● Information given
(** * OperatorAgent: queue manager, block reader and report writers

    A shallow embedding of [agent/queue_manager.py], [agent/block_reader.py],
    [agent/result_writer.py] and [agent/error_writer.py], and the properties
    of them that the specification states.

    Conventions of the embedding.
    - A Python object that comes out of [json.loads] is a [value]; a [dict]
      with string keys is a finite map, so that [==] on dicts is Leibniz
      equality. JSON numbers are integers (no field of the data model is a
      fraction).
    - A Python [str] is a [string] whose characters are code points below
      256; a text file holds its decoded text.
    - A function that logs and may raise lives in the monad [M]: the log
      records it emitted, in order, and either its value or the exception.
    - The libraries the code calls ([json], [jsonschema], [datetime],
      [hashlib], the codecs) and the schema files, which are not among the
      sources, are interfaces (type classes); module [Ref] gives executable
      instances on which the examples are evaluated.
    - The calls that reach the operating system can fail; which of them do
      is an input of the functions that make them. The limits of the
      interpreter (recursion depth, memory) are not modelled. *)

From Stdlib Require Import ZArith Lia List Ascii String Permutation Sorted.
From Stdlib Require Import Floats.SpecFloat.
From stdpp Require Import gmap strings list fin_maps pretty.

Set Warnings "-register-all".
Open Scope string_scope.
Open Scope list_scope.
Open Scope Z_scope.

(** ** Python values, exceptions and the logging monad *)

Module Py.

Inductive value : Type :=
| VNone
| VBool (b : bool)
| VInt (z : Z)
| VStr (s : string)
| VList (l : list value)
| VDict (d : gmap string value).

Abbreviation dict := (gmap string value).

(** [d.get(k)] and [d.get(k, dflt)]. *)
Definition get (d : dict) (k : string) : value := default VNone (d !! k).
Definition get_default (d : dict) (k : string) (dflt : value) : value :=
  default dflt (d !! k).

(** [v == "s"] for a string literal: never raises. *)
Definition eq_str (v : value) (s : string) : bool :=
  match v with
  | VStr s' => bool_decide (s' = s)
  | _ => false
  end.

(** [v is None]. *)
Definition is_none (v : value) : bool :=
  match v with VNone => true | _ => false end.

(** [isinstance(v, int)]; [bool] is a subclass of [int]. *)
Definition as_int (v : value) : option Z :=
  match v with
  | VInt z => Some z
  | VBool b => Some (if b then 1 else 0)
  | _ => None
  end.
(** C9.  On a document that contains no include directive,
    [process_includes] applied twice gives what it gives applied once, under
    every recursion limit; with room for one call it returns the document
    unchanged and prints nothing. *)
Theorem process_includes_idempotent (st : site) (doc : str) :
  ¬ occurs include_pattern doc →
  (∀ limit,
     (let* once := process_includes limit st doc in
      process_includes limit st once)
     = process_includes limit st doc)
  ∧ (∀ limit, process_includes (S limit) st doc = ret doc).
Proof.
  intros H. split; [|intros limit; by apply process_includes_plain].
  intros [|limit]; [done|].
  rewrite (process_includes_plain _ _ _ H), bind_ret_l.
  by apply process_includes_plain.
Qed.

Lemma process_includes_idempotent_witness :
  let doc := text "<p>Hello <template variable='title'></p>" in
  (∀ limit,
     (let* once := process_includes limit empty_site doc in
      process_includes limit empty_site once)
     = process_includes limit empty_site doc)
  ∧ (∀ limit, process_includes (S limit) empty_site doc = ret doc).
Proof.
  apply process_includes_idempotent.
  rewrite <- has_match_occurs. vm_compute. discriminate.
Defined.

(** C6.  In a text [pre ++ tag ++ post] where [tag] is an include
    directive naming a file that does not exist under the layouts directory
    and no match of the include pattern begins before it, [process_includes]
    prints the warning for that file, puts the empty string in the place of
    the directive, leaves [pre] as it is and goes on with [post]; when [post]
    holds no include directive the result is [pre ++ post]. *)
Theorem missing_include_removed (st : site) (limit : nat)
    (pre ws1 : str) (q1 : char) (filename : str) (q2 : char) (ws2 post : str) :
  let tag := include_tag ws1 q1 filename q2 ws2 in
  let s := pre ++ tag ++ post in
  ws1 ≠ [] → forallb is_space ws1 = true →
  is_quote q1 = true → is_quote q2 = true →
  forallb (fun c => dot c && negb (is_quote c)) filename = true →
  forallb is_space ws2 = true →
  layouts st !! filename = None →
  (∀ a, occurs_after include_pattern s a → length pre ≤ length a) →
  process_includes (S limit) st s
  = (let* _ := print (IncludeNotFound filename) in
     let* rest := process_includes (S limit) st post in
     ret (pre ++ rest))
  ∧ (¬ occurs include_pattern post →
     process_includes (S limit) st s
     = (Ok (pre ++ post), [IncludeNotFound filename])).
Proof.
  intros tag s Hne Hws1 Hq1 Hq2 Hname Hws2 Hmissing Hfirst.
  assert (Heq : process_includes (S limit) st s
    = (let* _ := print (IncludeNotFound filename) in
       let* rest := process_includes (S limit) st post in
       ret (pre ++ rest))).
  { rewrite !process_includes_S. unfold pieces at 1.
    unfold s. rewrite pieces_from_plain.
    - rewrite sub_pieces_app_plain.
      pose proof (match_here_tag (length s) ws1 q1 filename q2 ws2 post
                    Hne Hws1 Hq1 Hq2 Hname Hws2) as Hm.
      fold tag in Hm. fold s.
      destruct tag as [|c tag'] eqn:Htag; [done|].
      change ((c :: tag') ++ post) with (c :: tag' ++ post) in *.
      cbn [pieces_from]. rewrite Hm. cbn [length].
      rewrite pieces_from_skip. cbn [sub_pieces].
      rewrite lookup_insert_eq. cbn [from_option id]. rewrite Hmissing.
      rewrite (pieces_from_include_n (length s) (length post)).
      fold (pieces include_pattern post).
      rewrite !bind_assoc. apply bind_ext. intros _.
      rewrite bind_ret_l, bind_assoc. apply bind_ext. intros rest.
      by rewrite bind_ret_l.
    - intros a b -> Hb.
      destruct (match_here _ _ (b ++ tag ++ post)) eqn:Hm; [exfalso|done].
      assert (Hocc : occurs_after include_pattern s a).
      { apply (occurs_after_match _ _ a (b ++ tag ++ post)).
        - unfold s. by rewrite <- app_assoc.
        - unfold s. by rewrite Hm. }
      apply Hfirst in Hocc. rewrite length_app in Hocc.
      destruct b; [done|]. simpl in Hocc. lia. }
  split; [done|]. intros Hpost. rewrite Heq.
  by rewrite (process_includes_plain _ _ _ Hpost).
Qed.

● Work instructions
In the listing above, locate the line containing "[agent/result_writer.py] and [agent/error_writer.py], and" and the line containing "256; a text". Transcribe those two lines and everything between them, exactly as written.

● Answer to the exercise
    [agent/result_writer.py] and [agent/error_writer.py], and the properties
    of them that the specification states.

    Conventions of the embedding.
    - A Python object that comes out of [json.loads] is a [value]; a [dict]
      with string keys is a finite map, so that [==] on dicts is Leibniz
      equality. JSON numbers are integers (no field of the data model is a
      fraction).
    - A Python [str] is a [string] whose characters are code points below
      256; a text file holds its decoded text.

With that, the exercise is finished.